> [Dataset entries]
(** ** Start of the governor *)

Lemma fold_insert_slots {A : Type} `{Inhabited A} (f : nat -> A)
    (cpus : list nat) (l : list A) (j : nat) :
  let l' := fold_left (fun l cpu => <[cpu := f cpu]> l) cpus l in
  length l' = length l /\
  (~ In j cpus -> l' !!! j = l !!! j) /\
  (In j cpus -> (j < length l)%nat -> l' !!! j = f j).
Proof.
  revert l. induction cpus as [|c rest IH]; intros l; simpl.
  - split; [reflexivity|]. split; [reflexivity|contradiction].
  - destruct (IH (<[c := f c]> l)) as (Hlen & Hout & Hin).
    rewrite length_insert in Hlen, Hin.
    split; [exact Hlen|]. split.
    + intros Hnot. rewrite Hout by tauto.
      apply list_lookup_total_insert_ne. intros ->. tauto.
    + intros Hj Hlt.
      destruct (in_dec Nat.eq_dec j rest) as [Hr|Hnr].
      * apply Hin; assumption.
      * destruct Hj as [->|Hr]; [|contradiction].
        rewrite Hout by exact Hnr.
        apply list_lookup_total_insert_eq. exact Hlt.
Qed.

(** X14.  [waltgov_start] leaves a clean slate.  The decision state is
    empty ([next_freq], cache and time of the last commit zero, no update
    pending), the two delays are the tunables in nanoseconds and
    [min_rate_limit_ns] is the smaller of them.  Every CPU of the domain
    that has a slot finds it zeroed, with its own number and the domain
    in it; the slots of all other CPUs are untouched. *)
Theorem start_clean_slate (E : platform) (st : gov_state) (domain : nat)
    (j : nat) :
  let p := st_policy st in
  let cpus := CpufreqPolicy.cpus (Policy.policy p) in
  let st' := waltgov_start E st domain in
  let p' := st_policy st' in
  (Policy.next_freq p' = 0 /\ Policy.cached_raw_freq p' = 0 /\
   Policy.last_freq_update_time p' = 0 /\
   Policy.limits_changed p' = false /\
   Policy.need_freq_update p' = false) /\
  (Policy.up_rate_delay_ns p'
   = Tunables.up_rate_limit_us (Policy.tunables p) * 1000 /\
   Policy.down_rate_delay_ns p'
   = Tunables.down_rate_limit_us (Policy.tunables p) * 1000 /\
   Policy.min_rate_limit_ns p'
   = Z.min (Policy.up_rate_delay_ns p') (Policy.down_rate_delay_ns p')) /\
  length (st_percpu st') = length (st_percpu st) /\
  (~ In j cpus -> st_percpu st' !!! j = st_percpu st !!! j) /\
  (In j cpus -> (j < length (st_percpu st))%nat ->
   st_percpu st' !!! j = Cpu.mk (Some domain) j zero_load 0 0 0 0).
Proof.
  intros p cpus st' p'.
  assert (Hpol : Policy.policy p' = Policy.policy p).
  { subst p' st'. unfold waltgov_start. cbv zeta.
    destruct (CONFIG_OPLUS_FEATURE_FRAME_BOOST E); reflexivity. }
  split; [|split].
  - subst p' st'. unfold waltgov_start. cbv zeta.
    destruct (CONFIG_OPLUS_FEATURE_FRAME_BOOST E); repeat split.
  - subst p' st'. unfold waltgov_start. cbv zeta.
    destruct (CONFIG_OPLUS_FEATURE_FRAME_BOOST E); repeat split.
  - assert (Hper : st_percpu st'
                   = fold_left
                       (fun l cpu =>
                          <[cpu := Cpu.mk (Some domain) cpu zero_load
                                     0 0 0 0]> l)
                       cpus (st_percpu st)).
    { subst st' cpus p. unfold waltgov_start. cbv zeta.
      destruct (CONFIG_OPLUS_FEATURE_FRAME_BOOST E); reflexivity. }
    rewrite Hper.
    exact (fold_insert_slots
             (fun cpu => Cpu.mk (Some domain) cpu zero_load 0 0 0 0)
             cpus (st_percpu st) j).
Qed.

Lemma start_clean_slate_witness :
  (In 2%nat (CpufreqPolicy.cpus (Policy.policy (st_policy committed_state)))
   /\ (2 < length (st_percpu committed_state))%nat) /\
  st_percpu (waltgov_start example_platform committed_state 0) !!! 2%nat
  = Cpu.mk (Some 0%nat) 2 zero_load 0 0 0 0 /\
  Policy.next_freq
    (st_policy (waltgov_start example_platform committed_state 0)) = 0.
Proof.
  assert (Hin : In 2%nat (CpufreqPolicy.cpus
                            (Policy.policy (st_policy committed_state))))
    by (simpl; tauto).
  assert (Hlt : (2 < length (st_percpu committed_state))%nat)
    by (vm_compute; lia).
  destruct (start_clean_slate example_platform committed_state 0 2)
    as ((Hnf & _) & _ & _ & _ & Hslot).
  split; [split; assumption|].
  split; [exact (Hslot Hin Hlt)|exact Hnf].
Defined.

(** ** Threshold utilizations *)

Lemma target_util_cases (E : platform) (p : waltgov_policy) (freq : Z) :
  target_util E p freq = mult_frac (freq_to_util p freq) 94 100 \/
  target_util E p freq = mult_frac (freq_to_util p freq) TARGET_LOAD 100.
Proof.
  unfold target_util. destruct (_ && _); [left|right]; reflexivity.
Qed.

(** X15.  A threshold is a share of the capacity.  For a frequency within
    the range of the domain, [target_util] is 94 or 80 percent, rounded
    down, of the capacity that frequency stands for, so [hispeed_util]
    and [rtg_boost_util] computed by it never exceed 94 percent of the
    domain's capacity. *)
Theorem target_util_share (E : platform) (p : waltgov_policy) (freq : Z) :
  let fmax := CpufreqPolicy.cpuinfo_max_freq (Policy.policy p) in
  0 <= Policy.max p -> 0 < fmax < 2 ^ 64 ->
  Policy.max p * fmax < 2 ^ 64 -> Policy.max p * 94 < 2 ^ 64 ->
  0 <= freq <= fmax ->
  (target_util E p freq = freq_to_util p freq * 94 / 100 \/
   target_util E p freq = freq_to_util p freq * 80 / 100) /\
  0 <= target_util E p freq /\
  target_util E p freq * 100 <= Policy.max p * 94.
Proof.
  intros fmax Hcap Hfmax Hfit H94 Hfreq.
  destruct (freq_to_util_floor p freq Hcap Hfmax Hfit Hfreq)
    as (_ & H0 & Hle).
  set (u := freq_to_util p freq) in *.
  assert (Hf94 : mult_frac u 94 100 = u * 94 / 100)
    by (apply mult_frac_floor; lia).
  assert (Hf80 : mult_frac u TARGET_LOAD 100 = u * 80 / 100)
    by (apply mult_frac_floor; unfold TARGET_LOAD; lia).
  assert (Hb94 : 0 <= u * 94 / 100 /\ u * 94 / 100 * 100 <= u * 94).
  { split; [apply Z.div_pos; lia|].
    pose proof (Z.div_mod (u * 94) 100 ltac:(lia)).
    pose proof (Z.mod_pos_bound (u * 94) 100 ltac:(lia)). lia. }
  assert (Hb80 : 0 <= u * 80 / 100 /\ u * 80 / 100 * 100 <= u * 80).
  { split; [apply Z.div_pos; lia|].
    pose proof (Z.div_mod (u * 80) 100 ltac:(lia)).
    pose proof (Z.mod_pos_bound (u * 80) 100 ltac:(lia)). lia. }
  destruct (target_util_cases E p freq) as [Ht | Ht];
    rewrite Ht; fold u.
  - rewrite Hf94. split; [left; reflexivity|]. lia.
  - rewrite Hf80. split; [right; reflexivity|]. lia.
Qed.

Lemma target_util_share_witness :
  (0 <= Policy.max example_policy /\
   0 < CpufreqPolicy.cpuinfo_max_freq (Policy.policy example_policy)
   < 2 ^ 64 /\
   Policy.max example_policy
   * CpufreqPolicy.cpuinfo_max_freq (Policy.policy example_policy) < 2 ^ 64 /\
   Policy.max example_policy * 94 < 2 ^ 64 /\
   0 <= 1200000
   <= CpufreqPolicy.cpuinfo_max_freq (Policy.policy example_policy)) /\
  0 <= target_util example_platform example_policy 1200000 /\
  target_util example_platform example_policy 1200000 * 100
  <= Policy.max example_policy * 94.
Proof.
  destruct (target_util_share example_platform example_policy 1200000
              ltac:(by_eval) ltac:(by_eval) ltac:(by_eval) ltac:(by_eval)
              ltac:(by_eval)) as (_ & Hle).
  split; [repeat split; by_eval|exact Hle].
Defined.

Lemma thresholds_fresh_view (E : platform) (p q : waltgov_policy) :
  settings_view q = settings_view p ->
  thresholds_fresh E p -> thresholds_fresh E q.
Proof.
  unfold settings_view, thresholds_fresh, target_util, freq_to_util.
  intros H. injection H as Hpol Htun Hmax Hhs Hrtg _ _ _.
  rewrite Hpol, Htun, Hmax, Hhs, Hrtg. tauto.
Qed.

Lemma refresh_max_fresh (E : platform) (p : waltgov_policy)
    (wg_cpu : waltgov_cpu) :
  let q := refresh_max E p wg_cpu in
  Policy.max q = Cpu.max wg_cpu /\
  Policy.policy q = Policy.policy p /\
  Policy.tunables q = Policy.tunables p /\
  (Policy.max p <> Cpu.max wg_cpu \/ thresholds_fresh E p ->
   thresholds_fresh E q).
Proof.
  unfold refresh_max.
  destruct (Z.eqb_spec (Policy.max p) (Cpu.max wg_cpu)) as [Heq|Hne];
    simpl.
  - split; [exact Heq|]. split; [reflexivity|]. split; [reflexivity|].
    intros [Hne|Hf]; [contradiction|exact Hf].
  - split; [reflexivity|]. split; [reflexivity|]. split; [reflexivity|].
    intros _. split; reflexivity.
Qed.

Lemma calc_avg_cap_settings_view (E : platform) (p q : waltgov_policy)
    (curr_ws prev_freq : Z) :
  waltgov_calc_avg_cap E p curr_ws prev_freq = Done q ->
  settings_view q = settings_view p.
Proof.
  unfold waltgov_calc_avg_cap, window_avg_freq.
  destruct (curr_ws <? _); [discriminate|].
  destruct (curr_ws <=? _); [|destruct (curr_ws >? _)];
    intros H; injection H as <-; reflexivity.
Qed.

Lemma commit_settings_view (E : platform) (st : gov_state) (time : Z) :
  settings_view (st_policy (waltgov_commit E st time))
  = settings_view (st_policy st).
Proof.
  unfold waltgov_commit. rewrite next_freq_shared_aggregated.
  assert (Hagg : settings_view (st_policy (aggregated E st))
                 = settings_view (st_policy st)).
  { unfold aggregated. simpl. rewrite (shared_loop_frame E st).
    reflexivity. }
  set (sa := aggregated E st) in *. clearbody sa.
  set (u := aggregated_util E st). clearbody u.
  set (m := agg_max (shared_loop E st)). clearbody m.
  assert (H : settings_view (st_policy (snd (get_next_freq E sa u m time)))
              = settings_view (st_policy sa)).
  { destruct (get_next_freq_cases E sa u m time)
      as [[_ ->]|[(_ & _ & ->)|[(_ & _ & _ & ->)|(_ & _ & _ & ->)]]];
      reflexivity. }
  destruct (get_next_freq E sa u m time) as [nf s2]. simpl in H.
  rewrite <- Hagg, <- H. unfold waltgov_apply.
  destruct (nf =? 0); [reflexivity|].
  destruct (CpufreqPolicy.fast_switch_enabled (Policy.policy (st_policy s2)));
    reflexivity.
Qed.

> [EXERCISE OBJECTIVE]
With the line that contains "(shared_loop_frame E st)." as your start, reproduce the data above exactly through its last line, and nothing before that start.

> [EXERCISE OUTPUT]
  { unfold aggregated. simpl. rewrite (shared_loop_frame E st).
    reflexivity. }
  set (sa := aggregated E st) in *. clearbody sa.
  set (u := aggregated_util E st). clearbody u.
  set (m := agg_max (shared_loop E st)). clearbody m.
  assert (H : settings_view (st_policy (snd (get_next_freq E sa u m time)))
              = settings_view (st_policy sa)).
  { destruct (get_next_freq_cases E sa u m time)
      as [[_ ->]|[(_ & _ & ->)|[(_ & _ & _ & ->)|(_ & _ & _ & ->)]]];
      reflexivity. }
  destruct (get_next_freq E sa u m time) as [nf s2]. simpl in H.
  rewrite <- Hagg, <- H. unfold waltgov_apply.
  destruct (nf =? 0); [reflexivity|].
  destruct (CpufreqPolicy.fast_switch_enabled (Policy.policy (st_policy s2)));
    reflexivity.
Qed.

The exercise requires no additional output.